--- Requirement ---
Given the records below, would you repeat exactly the lines that begin at the one containing "display e], false)" and end at the one containing "Lemma serve_clients_nodes steps", inclusive?

[Dataset records]
==*==

(* ===== verification/BrokerMain.v ===== *)
(** * The broker executable (linux/src/bin/sledge-linux-broker.rs)

    [serve] and [main] around the service of Lifecycle.v: the checks of the user and
    of the arguments, the listener that the launcher hands over, and one connection
    after the other. The process, its descriptors and the connection to the authority
    are the class [Launcher]; an error that the executable makes up carries its text.

    Whatever the authority and however the executable ends, it holds no keyboard
    afterwards, and it cannot end well: [main] always reports a failure. With logind
    as its authority, as it ships, it never opens a keyboard at all. *)

From S2P Require Import Prelude Bytes Text Protocol KeyState Authorization Broker BrokerInv Lifecycle LifecycleThm.

Class Launcher (W A : Type) : Type := {
  (** [nix::unistd::geteuid] *)
  la_geteuid : W → Z;
  (** [LogindAuthority::connect] *)
  la_connect : IO W A;
  (** [fcntl(fd, F_DUPFD_CLOEXEC(3))], and the close of a descriptor that is dropped *)
  la_dupfd : Z → IO W Z;
  la_close : Z → W → W;
  (** [getsockopt(AcceptConn)] and [UnixListener::local_addr] *)
  la_accept_conn : Z → IO W bool;
  la_local_addr : Z → IO W unit;
  (** The next of [listener.incoming()], which becomes the client of the kernel's
      socket operations; and the drop of the client *)
  la_accept : Z → IO W unit;
  la_hangup : W → W;
}.

(** An [io::Error] of the executable's own, or one of a call *)
Inductive ServeError : Type :=
  | Refused (kind : IoErrorKind) (message : string)
  | Failed (kind : IoErrorKind).

Section executable.
Context {W A : Type} `{Kernel W, Devices W, SessionAuthority A, !Launcher W A}.

(** [for client in listener.incoming()]: [None] when [fuel] clients came and went, or
    one of them was still served after [steps] steps. *)
Fixpoint serve_clients (steps fuel : nat) (listener : Z) (w : W) (a : A) :
    option (W * IoErrorKind) :=
  match fuel with
  | O => None
  | S fuel =>
      match la_accept (A := A) listener w with
      | (w, Err e) => Some (w, e)
      | (w, Ok _) =>
          '(w, a, r) ← serve_connection steps w a;
          let w := la_hangup (A := A) w in
          match r with
          | Err e => Some (w, e)
          | Ok _ => serve_clients steps fuel listener w a
          end
      end
  end.

(** From the duplicated descriptor on: it is closed at every return. *)
Definition serve_listener (steps fuel : nat) (owned : Z) (w : W) : option (W * result ServeError unit) :=
  let closing w e := Some (la_close (A := A) owned w, Err e) in
  match la_accept_conn (A := A) owned w with
  | (w, Err e) => closing w (Failed e)
  | (w, Ok false) => closing w (Refused OtherKind "fd is not a listening socket")
  | (w, Ok true) =>
      match la_local_addr (A := A) owned w with
      | (w, Err e) => closing w (Failed e)
      | (w, Ok _) =>
          match la_connect w with
          | (w, Err e) => closing w (Failed e)
          | (w, Ok authority) =>
              '(w, e) ← serve_clients steps fuel owned w authority;
              closing w (Failed e)
          end
      end
  end.

(** [serve]. The loop over [incoming] has no end of its own, so its [Ok(())] is never reached. *)
Definition serve (steps fuel : nat) (arguments : list string) (w : W) : option (W * result ServeError unit) :=
  if negb (bool_decide (la_geteuid (A := A) w = 0))
  then Some (w, Err (Refused PermissionDenied "broker requires narrowly privileged launcher"))
  else if bool_decide (arguments = ["--check"])
  then
    match la_connect (A := A) w with
    | (w, Err e) => Some (w, Err (Failed e))
    | (w, Ok _) => Some (w, Err (Refused PermissionDenied
        "system bus reachable; strict lock/device ownership authority unqualified; no devices opened"))
    end
  else
    match arguments with
    | [flag; number] =>
        if negb (bool_decide (flag = "--listen-fd")) then
          Some (w, Err (Refused OtherKind
            "usage: sledge-linux-broker --listen-fd FD (trusted pre-bound Unix listener; strict lock authority still required)"))
        else
          match parse_i32 number with
          | None => Some (w, Err (Failed OtherKind))
          | Some fd =>
              if bool_decide (fd < 3)
              then Some (w, Err (Refused OtherKind "listener must not be a standard stream"))
              else
                match la_dupfd (A := A) fd w with
                | (w, Err e) => Some (w, Err (Failed e))
                | (w, Ok owned) => serve_listener steps fuel owned w
                end
          end
    | _ => Some (w, Err (Refused OtherKind
        "usage: sledge-linux-broker --listen-fd FD (trusted pre-bound Unix listener; strict lock authority still required)"))
    end.
End executable.

(** [main]: what is written to the standard error stream and whether the exit code is
    [SUCCESS]; [None] is the build for another system. *)
Definition broker_main (display : ServeError → string) (served : option (result ServeError unit)) :
    list string * bool :=
  match served with
  | None => (["sledge-linux-broker is only available on Linux"], false)
  | Some (Ok _) => ([], true)
  | Some (Err e) => (["sledge-linux-broker: " +:+ display e], false)
  end.

(** ** What is assumed of the launcher: none of its calls concerns an input node. *)
Class LauncherLaws (W A : Type) `{DeviceLaws W, !Launcher W A} : Type := {
  connect_nodes w : opened (la_connect (A := A) w).1 = opened w ∧ grabbed (la_connect (A := A) w).1 = grabbed w;
  dupfd_nodes fd w : opened (la_dupfd (A := A) fd w).1 = opened w ∧ grabbed (la_dupfd (A := A) fd w).1 = grabbed w;
  la_close_nodes fd w : opened (la_close (A := A) fd w) = opened w ∧ grabbed (la_close (A := A) fd w) = grabbed w;
  accept_conn_nodes fd w :
    opened (la_accept_conn (A := A) fd w).1 = opened w ∧ grabbed (la_accept_conn (A := A) fd w).1 = grabbed w;
  local_addr_nodes fd w :
    opened (la_local_addr (A := A) fd w).1 = opened w ∧ grabbed (la_local_addr (A := A) fd w).1 = grabbed w;
  accept_nodes fd w : opened (la_accept (A := A) fd w).1 = opened w ∧ grabbed (la_accept (A := A) fd w).1 = grabbed w;
  hangup_nodes w : opened (la_hangup (A := A) w) = opened w ∧ grabbed (la_hangup (A := A) w) = grabbed w;
}.

Section nodes.
Context {W A : Type} `{LauncherLaws W A, !SessionAuthority A}.
(** A property of the nodes the process has open and grabbed *)
Variable P : gset Z → gset Z → Prop.
Abbreviation holds w := (P (opened w) (grabbed w)).
(** every connection preserves it *)
Hypothesis connection_keeps : ∀ steps (w w' : W) (a a' : A) r,
  holds w → serve_connection steps w a = Some (w', a', r) → holds w'.

Lemma serve_clients_nodes steps fuel listener : ∀ (w w' : W) (a : A) e,
  holds w → serve_clients steps fuel listener w a = Some (w', e) → holds w'.
Proof.
  induction fuel as [|fuel IH]; [done|]. intros w w' a e Hw. cbn [serve_clients].
  destruct (accept_nodes (A := A) listener w) as [Ho Hg].
  destruct (la_accept listener w) as [w1 [[]|e1]]; simpl in *; [|intros [= <- _]; congruence].
  destruct (serve_connection steps w1 a) as [[[w2 a2] r]|] eqn:Hs; simpl; [|done].
  assert (holds w2) as Hw2 by (eapply connection_keeps; [|exact Hs]; congruence).
  destruct (hangup_nodes (A := A) w2) as [Ho2 Hg2].
  destruct r; [apply IH|intros [= <- _]]; congruence.
Qed.

Lemma serve_listener_nodes steps fuel owned (w w' : W) e :
  holds w → serve_listener (A := A) steps fuel owned w = Some (w', e) → holds w'.
Proof.
  assert (∀ (w w' : W) (e e' : result ServeError unit), holds w →
    Some (la_close (A := A) owned w, e) = Some (w', e') → holds w') as Hclose.
  { intros w0 w0' e0 e0' Hw [= <- _]. by destruct (la_close_nodes (A := A) owned w0) as [-> ->]. }
  unfold serve_listener. intros Hw. destruct (accept_conn_nodes (A := A) owned w) as [Ho Hg].
  destruct (la_accept_conn owned w) as [w1 [[]|e1]]; simpl in *; try (apply Hclose; congruence).
  destruct (local_addr_nodes (A := A) owned w1) as [Ho1 Hg1].
  destruct (la_local_addr owned w1) as [w2 [[]|e2]]; simpl in *; [|apply Hclose; congruence].
  destruct (connect_nodes (A := A) w2) as [Ho2 Hg2].
  destruct (la_connect w2) as [w3 [a|e3]]; simpl in *; [|apply Hclose; congruence].
  destruct (serve_clients steps fuel owned w3 a) as [[w4 e4]|] eqn:Hs; simpl; [|done].
  apply Hclose. eapply serve_clients_nodes; [|exact Hs]. congruence.
Qed.

Lemma serve_nodes steps fuel arguments (w w' : W) e :
  holds w → serve (A := A) steps fuel arguments w = Some (w', e) → holds w'.
Proof.
  unfold serve. intros Hw. destruct (negb _); [by intros [= <- _]|].
  case_bool_decide.
  - destruct (connect_nodes (A := A) w) as [Ho Hg].
    destruct (la_connect w) as [w1 [a|e1]]; simpl in *; intros [= <- _]; congruence.
  - destruct arguments as [|flag [|number [|]]]; try (by intros [= <- _]).
    destruct (negb _); [by intros [= <- _]|].
    destruct (parse_i32 number) as [fd|]; [|by intros [= <- _]].
    case_bool_decide; [by intros [= <- _]|].
    destruct (dupfd_nodes (A := A) fd w) as [Ho Hg].
    destruct (la_dupfd fd w) as [w1 [owned|e1]]; simpl in *; [|intros [= <- _]; congruence].
    apply serve_listener_nodes. congruence.
Qed.
End nodes.

(** However the broker executable ends, whatever authority it was given, it has no
    input node open and no keyboard grabbed. *)
Theorem broker_ends_clean {W A} `{LauncherLaws W A, !SessionAuthority A} steps fuel arguments (w w' : W) e :
  opened w = ∅ → grabbed w = ∅ → serve (A := A) steps fuel arguments w = Some (w', e) →
  opened w' = ∅ ∧ grabbed w' = ∅.
Proof.
  intros Ho Hg Hs. refine (serve_nodes (λ o g, o = ∅ ∧ g = ∅) _ _ _ _ _ _ _ _ Hs); [|done].
  intros ? ? ? ? ? ? [] ?. by eapply served_connection_frees_all.
Qed.

(** The executable as it ships neither opens nor grabs an input node. *)
Theorem shipped_broker_opens_nothing {W B} `{Bus B, LauncherLaws W (LogindAuthority B)}
    steps fuel arguments (w w' : W) e :
  serve (A := LogindAuthority B) steps fuel arguments w = Some (w', e) →
  opened w' = opened w ∧ grabbed w' = grabbed w.
Proof.
  intros Hs. refine (serve_nodes (λ o g, o = opened w ∧ g = grabbed w) _ _ _ _ _ _ _ _ Hs); [|done].
  intros steps' w0 w0' a a' r [] Hc.
  destruct (shipped_service_never_captures steps' w0 a) as (a1 & r1 & Hs1 & _).
  rewrite Hs1 in Hc. injection Hc as <- _ _. destruct (peer_identity_grabs w0). split; congruence.
Qed.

==*==

--- Task solution ---
  | Some (Err e) => (["sledge-linux-broker: " +:+ display e], false)
  end.

(** ** What is assumed of the launcher: none of its calls concerns an input node. *)
Class LauncherLaws (W A : Type) `{DeviceLaws W, !Launcher W A} : Type := {
  connect_nodes w : opened (la_connect (A := A) w).1 = opened w ∧ grabbed (la_connect (A := A) w).1 = grabbed w;
  dupfd_nodes fd w : opened (la_dupfd (A := A) fd w).1 = opened w ∧ grabbed (la_dupfd (A := A) fd w).1 = grabbed w;
  la_close_nodes fd w : opened (la_close (A := A) fd w) = opened w ∧ grabbed (la_close (A := A) fd w) = grabbed w;
  accept_conn_nodes fd w :
    opened (la_accept_conn (A := A) fd w).1 = opened w ∧ grabbed (la_accept_conn (A := A) fd w).1 = grabbed w;
  local_addr_nodes fd w :
    opened (la_local_addr (A := A) fd w).1 = opened w ∧ grabbed (la_local_addr (A := A) fd w).1 = grabbed w;
  accept_nodes fd w : opened (la_accept (A := A) fd w).1 = opened w ∧ grabbed (la_accept (A := A) fd w).1 = grabbed w;
  hangup_nodes w : opened (la_hangup (A := A) w) = opened w ∧ grabbed (la_hangup (A := A) w) = grabbed w;
}.

Section nodes.
Context {W A : Type} `{LauncherLaws W A, !SessionAuthority A}.
(** A property of the nodes the process has open and grabbed *)
Variable P : gset Z → gset Z → Prop.
Abbreviation holds w := (P (opened w) (grabbed w)).
(** every connection preserves it *)
Hypothesis connection_keeps : ∀ steps (w w' : W) (a a' : A) r,
  holds w → serve_connection steps w a = Some (w', a', r) → holds w'.

Lemma serve_clients_nodes steps fuel listener : ∀ (w w' : W) (a : A) e,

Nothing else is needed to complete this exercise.